Ты играешь в футбол в Париже, на изумрудно-зеленом поле под Эйфелевой башней. Играешь просто так, абы играть. С благоговеющими перед звездой белыми мальчиками и человеком из французской национальной сборной. Твой персонал даже после долгих лет гастролирования все еще не привык к городам, которые никогда не спят. Они медлительны и вялы, хотя уже далеко за полдень. Французы играют не как британцы. Ну и что, что этот парень из сборной, – один все равно в поле не воин. Зато мальчики движутся, как слаженная команда, хотя до этого меж собой не встречались. Один из них играет неважнецки, делает неловкое движение и всем весом наступает тебе на правый большой палец, срывая с него ноготь.

Дует что-то новое. Убивший меня человек платит «Уэнг-Гэнг» шестьдесят долларов в день, чтобы они устроили пальбу на двух из Восьми Проулков. Двух самых ближних к морю. Дикие трущобы с проржавленными цинковыми заборами и загноинами стоячей воды. Банда в течение дня наезжает с неровными интервалами и открывает огонь наобум из всех стволов. Дикий шквал пуль. Дождь с градом.

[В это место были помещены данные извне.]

(** The loop and [refuse_llm_credential_off_channel]. *)
Fixpoint backs_llm_channel (caps : list Capability) (c : Credential) (presented : string) : M VultrinoError bool :=
  match caps with
  | [] => m_ret false
  | cap :: rest =>
      if negb (is_llm_proxy cap) then backs_llm_channel rest c presented
      else
        let name := trim (cap_credential_ref cap) in
        if String.eqb name (trim (cr_alias c)) || String.eqb name (trim presented) then m_ret true
        else
          let* found := m_try (resolve name) in
          match found with
          | Ok referenced =>
              if String.eqb (cr_id referenced) (cr_id c) then m_ret true else backs_llm_channel rest c presented
          | Err (VE_CredentialNotFound _) => backs_llm_channel rest c presented
          | Err e => m_fail e
          end
  end.
Definition refuse_llm_credential_off_channel (c : Credential) (presented : string) (rctx : RefusalCtx)
    : M VultrinoError unit :=
  let unavailable := gateway_refuse rctx RC_DecisionUnavailable (VE_PolicyUnavailable UN_LlmCatalog) in
  let* reloaded := m_try reload in
  match reloaded with
  | Err _ => unavailable
  | Ok _ =>
      let* listed := m_try list_capabilities in
      match listed with
      | Err _ => unavailable
      | Ok caps =>
          let* is_llm := m_try (backs_llm_channel caps c presented) in
          match is_llm with
          | Err _ => unavailable
          | Ok true => gateway_refuse rctx RC_LlmChannelOnly (VE_LlmChannelOnly (cr_alias c))
          | Ok false => m_ret tt
          end
      end
  end.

Ты в Лондоне. «Отрезать этот палец, прямо сейчас», – говорит доктор, не глядя тебе в глаза. Набить эту обувь тканью, ватой, штукатуркой, и все шито-крыто. Помещение пахнет антисептиком, который сыплют на дерьмо, чтоб не воняло. И железом, словно кто-то в соседней палате лудит стальные горшки. Но раста и ушибленный палец считает Божьей карой, чего уж говорить об ампутированном.

Ты в Майами. Доктор вырезает кусочек и пересаживает ткань с левой ноги. «Все успешно», – заверяет он, хотя и другими словами (запомнить их в точности тебе не удается). Однако он говорит, что рак побежден, что его больше нет. Все хорошо, но поздним вечером, топая после сцены по Вавилону, ты чувствуешь, что правый ботинок у тебя почти доверху наполнен кровью.

Веет чем-то новым. Член парламента от ННП Тони Макферсон вместе со своим телохранителем попадает в Огесттауне в засаду. Ганмены с холмов в союзе с Копенгагеном, сходясь с двух сторон, открывают плотный огонь. Макферсон с телохранителем отстреливаются. Вмятины от пуль покрывают корпус машины, паутинки от трещин расходятся по стеклам, но пробить броню пули не могут. Огонь идет безжалостный, но стрелки расположены далековато, на кустистом пустыре, и отгорожены от проезжей части «колючкой», как волки от овчарни. А дальше сирены, полиция и глухой удаляющийся топот многих ног – отступление столь же стремительное, как сам бросок. Пытаясь сцепиться с дорогой, шипят по гравию бешено крутящиеся колеса. Вой сирен все громче, полиция уже рядом, без двух минут здесь. Уф-ф, пронесло. Тони Макферсон встает и первым открывает дверцу; на лице его широкая улыбка облегчения, в которой с сотни шагов видна победность. Три частых выстрела откуда-то сбоку, и третья пуля пронзает шею, взрывая спинной мозг и убивая все, что снизу, пока сам мозг не сознает, что мертв.

Двадцать первое сентября. Ты в Нью-Йорке. Все знают, что ты всегда поднимаешься первым, а ложишься последним, особенно когда в студии. Никто не замечает, что этот порядок уже год как не существует. Ты просыпаешься, ощущая себя тлеющей головней; матрас от твоей кожи впитал пару фунтов воды, хотя где-то поблизости слышно гудение кондиционера. Стоит тебе подумать о боли где-то справа в голове, как она тут как тут. Теперь ты прибрасываешь, была ли она просто отстраненной мыслью до того мгновения, как ты о ней подумал. Или, может, боль в тебе уже так долго, что стала невидимой частью тела, кротом, угнездившимся меж пальцев ног. Или же ты каким-то словом всколыхнул к жизни проклятие, как сказали бы старухи с холмов. Ты не знаешь, что сегодня двадцать первое сентября, у тебя нет памяти о позавчерашнем втором концерте, нет понятия о том, где ты и с кем; есть лишь смутное представление, что вокруг тебя Нью-Йорк.